What Happens After I File for Divorce?

Once you have filed for divorce, the next step would be your first court appearance.  This will either be a motion hearing (usually a Motion for Temporary Orders) or a Case Management Conference.  At a motion hearing, the court establishes temporary orders, which are orders that stay in place until your divorce is finalized.  These orders can be modified at any time during the divorce.  

If you do not have a motion hearing, but a Case Management Conference instead, the court will schedule this hearing to track the progress of your case.  At the Case Management Conference, the Court will decide whether to recommend some sort of alternative dispute resolution (i.e. mediation or conciliation), establish discovery deadlines, discuss any settlement negotiations that have taken place, and assign a Pre-Trial Conference date.  
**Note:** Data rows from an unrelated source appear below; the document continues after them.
(** [configs_to_add]. *)
Definition configs_to_add : cmd admin (list (string * string)) :=
  configs ← read_configs;
  let order := hash_map_order (bt_keys configs) None in
  lift (try_map config_key order);;
  pure (omap (λ key, pair key <$> bt_get key configs) (scala_set_order order)).
End Args.

(** [alter_user_or_client_plan]: what the keys are. *)
Definition is_quota (key : string) : bool := one_of key USER_AND_CLIENT_QUOTAS.
Definition is_scram (key : string) : bool := is_some (from_config_key key).
Definition unknown_keys (keys : list string) : list string :=
  filter (λ key, (is_quota key || is_scram key) = false) keys.
Definition scram_keys (keys : list string) : list string := filter (λ key, is_scram key = true) keys.

Definition check_keys (head : string) (types add_keys deletes : list string) (name : string)
    : result string unit :=
  let has_quota := existsb is_quota add_keys || existsb is_quota deletes in
  if bool_decide (head = CLIENTS) || (length types =? 2)%nat then
    let adds := unknown_keys add_keys ++ scram_keys add_keys in
    let removals := unknown_keys deletes ++ scram_keys deletes in
    fail_when (bool_decide (adds ≠ []))
      ("Only quota configs can be added for '" +:+ CLIENTS +:+
       "' using --bootstrap-server. Unexpected config names: " +:+ scala_set (unique_values adds));;
    fail_when (bool_decide (removals ≠ []))
      ("Only quota configs can be deleted for '" +:+ CLIENTS +:+
       "' using --bootstrap-server. Unexpected config names: " +:+ scala_buffer removals)
  else
    fail_when (bool_decide (unknown_keys add_keys ≠ []))
      ("Only quota and SCRAM credential configs can be added for '" +:+ USERS +:+
       "' using --bootstrap-server. Unexpected config names: " +:+ scala_set (unknown_keys add_keys));;
    fail_when (bool_decide (unknown_keys deletes ≠ []))
      ("Only quota and SCRAM credential configs can be deleted for '" +:+ USERS +:+
       "' using --bootstrap-server. Unexpected config names: " +:+ scala_buffer (unknown_keys deletes));;
    if bool_decide (scram_keys add_keys ≠ []) || bool_decide (scram_keys deletes ≠ []) then
      fail_when (bool_decide (name = ""))
        "The use of --entity-default or --user-defaults is not allowed with User SCRAM Credentials using --bootstrap-server.";;
      fail_when has_quota
        ("Cannot alter both quota and SCRAM credential configs simultaneously for '" +:+ USERS +:+
         "' using --bootstrap-server.")
    else Ok tt.

(** The SCRAM changes: the deletions, then the credentials. *)
Definition scram_changes (adds : list (string * string)) (deletes : list string)
    : result string (list ScramChange) :=
  upserts ← try_map (λ '(key, value),
    match from_config_key key with
    | Some mechanism => (λ c, [UpsertScram c]) <$> scram_credential mechanism value
    | None => Ok []
    end) adds;
  Ok (map DeleteScram (omap from_config_key (scram_keys deletes)) ++ concat upserts).

Definition empty_password (change : ScramChange) : bool :=
  match change with
  | UpsertScram credential => bool_decide (sc_password credential = "")
  | DeleteScram _ => false
  end.

Definition alter_user_or_client_plan (head : string) (types names : list string)
    (adds : list (string * string)) (deletes : list string) : cmd admin ConfigsPlan :=
  name ← expect (list.head names);
  let add_keys := map fst adds in
  lift (check_keys head types add_keys deletes name);;
  if existsb is_quota add_keys || existsb is_quota deletes then
    entity_type ← static_type head;
    pure (AlterQuotas entity_type name (quota_entity types names) (quota_components types names)
      adds deletes)
  else
    changes ← lift (scram_changes adds deletes);
    lift (fail_when (existsb empty_password changes) "Password must not be empty");;
    lift (fail_when (1 <? length changes)%nat ALTERED_TWICE);;
    lift (fail_when (length types =? 2)%nat
      ("Altering user SCRAM credentials should never occur for more zero or multiple users: List(" +:+
       join ", " names +:+ ")"));;
    pure (AlterUserScram (if bool_decide (head = CLIENTS) then CLIENTS else USERS) name (last changes)).
(** [read_formatted], with its [unwrap_or_else]. *)
Definition read_formatted (path : string) : cmd admin LogDir :=
  let meta := path_join path META_PROPERTIES in
  properties ← await (send (ReadMetaProperties path));
  match properties with
  | Err error => pure (Unreadable (loading meta error))
  | Ok None => pure (Unreadable (loading meta "file not found"))
  | Ok (Some properties) =>
      let records_path := path_join path BOOTSTRAP_RECORDS in
      bytes ← await (send (ReadBytes records_path));
      pure match bootstrap_features records_path bytes with
           | Ok features => IsFormatted (formatted_of properties features)
           | Err message => Unreadable message
           end
  end.

Definition inspect (path : string) : cmd admin LogDir :=
  is_dir ← await (send (IsDir path));
  if negb is_dir then
    exists_ ← await (send (PathExists path));
    pure (if (exists_ : bool) then NotADirectory else Missing)
  else
    formatted ← await (send (PathExists (path_join path META_PROPERTIES)));
    if negb formatted then pure Unformatted
    else read_formatted path.

Fixpoint inspect_all (directories : list string) : cmd admin (list (string * LogDir)) :=
  match directories with
  | [] => pure []
  | path :: directories =>
      directory ← inspect path;
      rest ← inspect_all directories;
      pure ((path, directory) :: rest)
  end.
End Inspect.

(** ** The report *)

Definition braces (entries : list string) : string := "{" +:+ join ", " entries +:+ "}".
Definition heading (one many : string) (count : nat) : string := if (count =? 1)%nat then one else many.

(** The loop over the inspected directories: the problems, and the first that is
    formatted. *)
Definition directory_problem (first : option Formatted) (entry : string * LogDir)
    : option string * option Formatted :=
  let '(path, directory) := entry in
  match directory with
  | Missing => (Some (path +:+ " does not exist"), first)
  | NotADirectory => (Some (path +:+ " is not a directory"), first)
  | Unformatted => (Some (path +:+ " is not formatted."), first)
  | Unreadable message => (Some message, first)
  | IsFormatted formatted =>
      match first with
      | None => (None, Some formatted)
      | Some f =>
          (if bool_decide (fm_cluster_id f ≠ fm_cluster_id formatted) then
             Some "Mismatched cluster IDs between storage directories."
           else if bool_decide (fm_node_id f ≠ fm_node_id formatted) then
             Some "Mismatched node IDs between storage directories."
           else None, first)
      end
  end.

Fixpoint find_problems (inspected : list (string * LogDir)) (first : option Formatted)
    : list string * option Formatted :=
  match inspected with
  | [] => ([], first)
  | entry :: inspected =>
      let '(problem, first) := directory_problem first entry in
      let '(problems, first) := find_problems inspected first in
      (option_list problem ++ problems, first)
  end.

Definition was_found (entry : string * LogDir) : bool :=
  match entry.2 with Missing | NotADirectory => false | _ => true end.

Definition features_of (entry : string * LogDir) : option (list (string * Z)) :=
  match entry.2 with IsFormatted formatted => fm_features formatted | _ => None end.

Definition directory_json `{KrabkaFormat} (entry : string * LogDir) : Value :=
  let '(path, directory) := entry in
  match directory with
  | Missing => object_of [("path", Str path); ("status", Str "missing")]
  | NotADirectory => object_of [("path", Str path); ("status", Str "not_a_directory")]
  | Unformatted => object_of [("path", Str path); ("status", Str "unformatted")]
  | Unreadable message =>
      object_of [("path", Str path); ("status", Str "unreadable"); ("error", Str message)]
  | IsFormatted formatted =>
      object_of [("path", Str path); ("status", Str "formatted");
                 ("cluster_id", Str (fm_cluster_id formatted)); ("node_id", num (fm_node_id formatted));
                 ("directory_id", opt_str (fm_directory_id formatted));
                 ("version", num META_PROPERTIES_VERSION);
                 ("features", from_option (λ features, object_of (map (λ '(name, level), (name, num level)) features))
                                Null (fm_features formatted))]
  end.

Definition metadata_line `{KrabkaFormat} (formatted : Formatted) : string :=
  "Found metadata: " +:+ braces
    (["cluster.id=" +:+ fm_cluster_id formatted] ++
     option_list ((λ id, "directory.id=" +:+ id) <$> fm_directory_id formatted) ++
     ["node.id=" +:+ pretty (fm_node_id formatted); "version=" +:+ pretty META_PROPERTIES_VERSION]).

Definition found_lines (found : list string) : list string :=
  if bool_decide (found = []) then []
  else heading "Found log directory:" "Found log directories:" (length found) ::
       map (λ path, "  " +:+ path) found ++ [""].

Definition metadata_lines `{KrabkaFormat} (inspected : list (string * LogDir)) (first : option Formatted) : list string :=
  match first with
  | None => []
  | Some first =>
      metadata_line first ::
      option_list ((λ features, "Found features: " +:+ braces (map name_and_level features)) <$>
                   list.head (omap features_of inspected)) ++ [""]
  end.

Definition problem_lines (problems : list string) : list string :=
  if bool_decide (problems = []) then []
  else heading "Found problem:" "Found problems:" (length problems) ::
       map (λ problem, "  " +:+ problem) problems ++ [""].

(** [info], of the directories as they were inspected. *)
Definition info_report `{KrabkaFormat} (inspected : list (string * LogDir)) : CommandResult :=
  if bool_decide (inspected = []) then
    success ["No directories specified."] (object_of [("directories", Array []); ("problems", Array [])])
  else
    let '(problems, first) := find_problems inspected None in
    let found := map fst (List.filter was_found inspected) in
    Output.rows (found_lines found ++ metadata_lines inspected first ++ problem_lines problems)
      (object_of [("directories", Array (map directory_json inspected)); ("problems", strs problems)])
      (negb (bool_decide (problems = []))).

(** ** The command *)

Inductive StorageCommand (FormatArgs : Type) :=
  | StorageInfo (args : InfoArgs)
  | StorageFormat (args : FormatArgs)
  | StorageVersionMapping (args : VersionMappingArgs)
  | StorageFeatureDependencies (specs : list string)
  | StorageRandomUuid.
Arguments StorageInfo {FormatArgs} args.
Arguments StorageFormat {FormatArgs} args.
Arguments StorageVersionMapping {FormatArgs} args.
Arguments StorageFeatureDependencies {FormatArgs} specs.
Arguments StorageRandomUuid {FormatArgs}.

(** [StorageArgs::into_format]. *)
Definition into_format {FormatArgs} (command : StorageCommand FormatArgs)
    : result (StorageCommand FormatArgs) FormatArgs :=
  match command with StorageFormat args => Ok args | command => Err command end.

Section Storage.
Context `{KrabkaMetadata} `{KrabkaRecords} `{KrabkaFormat} `{KrabkaIds} {FormatArgs : Type}.
Lemma rsplit_scheme a b :
  all_bytes (λ c, negb (c =? "/")%char) b = true →
  rsplit_once_text "://" (a +:+ "://" +:+ b) = Some (a, b).
Proof.
  intros Hb. apply rsplit_once_text_app; [done|by apply contains_scheme_absent|].
  assert (contains_text "://" b = false) as Hn by by apply contains_scheme_absent.
  intros x y E Hx Hy. destruct x as [|x1 [|x2 [|x3 x]]]; [done| | |]; rewrite ?str_app_cons in E;
    change ("" +:+ y) with y in E.
  - injection E as <- <-. cbn [contains_text]. change ("//" +:+ b) with (String "/" (String "/" b)). cbn. exact Hn.
  - injection E as <- <- <-. change ("/" +:+ b) with (String "/" b). cbn. exact Hn.
  - injection E as _ _ _ E. destruct x, y; done.
Qed.

Section RoundTrip.
Context `{QuorumLaws}.

Lemma uppercase_listener_name s : all_bytes listener_name_byte s = true → to_uppercase s = s.
Proof.
  intros Hs. rewrite to_uppercase_ascii.
  - unfold to_ascii_uppercase. induction s as [|c s IH]; [done|]. cbn in *.
    apply andb_true_iff in Hs as [Hc Hs]. rewrite IH by done. f_equal. unfold to_upper, listener_name_byte, is_ascii_digit in *.
    destruct (Ascii.eqb_spec c "_") as [->|_]; [done|]. case_match; [|done]. bool_to_prop. lia.
  - eapply all_bytes_impl; [|exact Hs]. intros c. unfold listener_name_byte, is_ascii_digit.
    destruct (Ascii.eqb_spec c "_") as [->|_]; [done|]. lia.
Qed.

(** The host of an endpoint as it is printed. *)
Definition host_text (host : string) : string :=
  if contains_byte (λ c, (c =? ":")%char) host then "[" +:+ host +:+ "]" else host.

Lemma valid_host_without host c :
  valid_host_byte c = false → all_bytes valid_host_byte host = true →
  all_bytes (λ d, negb (d =? c)%char) host = true.
Proof.
  intros Hc Hh. eapply all_bytes_impl; [|exact Hh]. intros d Hd.
  destruct (Ascii.eqb_spec d c) as [->|]; [congruence|done].
Qed.

Lemma host_text_read host :
  all_bytes valid_host_byte host = true →
  let bare := default (host_text host) (strip_prefix "[" (host_text host)) in
  default bare (strip_suffix "]" bare) = host.
Proof.
  intros Hh. cbv zeta. unfold host_text. case_match.
  - change ("[" +:+ host +:+ "]") with (String "[" (host +:+ "]")). cbn [strip_prefix].
    rewrite Ascii.eqb_refl. unfold id. cbn [from_option]. by rewrite strip_suffix_snoc.
  - rewrite strip_prefix_absent by (by apply valid_host_without). cbn [from_option id].
    by rewrite strip_suffix_absent by (by apply valid_host_without).
Qed.

Lemma host_text_bytes host c :
  valid_host_byte c = false → c ≠ "["%char → c ≠ "]"%char → all_bytes valid_host_byte host = true →
  all_bytes (λ d, negb (d =? c)%char) (host_text host) = true.
Proof.
  intros Hc H1 H2 Hh. unfold host_text. case_match; [|by apply valid_host_without].
  rewrite !all_bytes_app, (valid_host_without host c) by done. cbn [all_bytes].
  rewrite (proj2 (Ascii.eqb_neq "[" c)), (proj2 (Ascii.eqb_neq "]" c)) by congruence. done.
Qed.

Lemma port_text (port : Z) :
  let digits := default (pretty port) (strip_prefix "-" (pretty port)) in
  digits ≠ "" ∧ all_bytes is_ascii_digit digits = true.
Proof.
  cbv zeta. pose proof (signed_value_pretty port) as Hs. unfold signed_value in Hs.
  assert (∀ s v, unsigned_value s = Some v → s ≠ "" ∧ all_bytes is_ascii_digit s = true) as Hu.
  { intros s v E. destruct s as [|c s]; [done|]. split; [done|]. by eapply digits_value_digits. }
  destruct (pretty port) as [|c s] eqn:E; [done|]. cbn [strip_prefix].
  destruct (Ascii.eqb_spec "-" c) as [<-|Hc].
  - cbn [from_option id]. apply fmap_Some in Hs as (v & Hv & _). by eapply Hu.
  - cbn [from_option id]. destruct (Ascii.eqb_spec c "+") as [->|Hp].
    + exfalso. pose proof (pretty_bytes port) as Hb. rewrite E in Hb. done.
    + assert (unsigned_value (String c s) = Some port) as Hv; [|by eapply Hu].
      destruct c as [[] [] [] [] [] [] [] []]; done.
Qed.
After your motion hearing or Case Management Conference, the next phase of your case is discovery.  During this phase you can send formal written questions to be answered under oath by your spouse, also known as Interrogatories.  You can also send document requests to be submitted by your spouse, also known as Request for Production of Documents.  During this time, you can also conduct depositions and serve subpoenas for information and records.  

Once the discovery phase is completed, the court will schedule a Pre-Trial Conference.  This, like a Case Management Conference, is a chance for the court to ascertain the status of your case.  However, unlike the Case Management Conference, the Pre-Trial Conference attempts to resolve as many outstanding issues as possible, including address settlement of the entire case.  At the Pre-Trial Conference you or your lawyer will have to submit a Pre-Trial Memorandum summarizing the facts and issues in the case.  It is not uncommon at this time for the judge to suggest settling your case or narrowing the issues.

After the Pre-Trial Conference, it is common for the parties to continue with settlement negotiations.  Often times divorces are able to settle at this phase, and the parties enter into a Separation Agreement, which addresses and finalizes all issues in the divorce.  If a case settles at this phase, then the parties sign the Separation Agreement and go to court for one last hearing to get divorced.  Approximately 95% of all divorces settle at this phase and never go to trial.  

If the parties are not able to settle after the Pre-Trial Conference, a trial date is often assigned.  A trial can address the entire divorce, or just one or several issues outstanding in the divorce.  At a trial, each party can offer evidence and witnesses to be reviewed by the court.  After a trial, the judge issues his or her Judgment, and the divorce is finalized.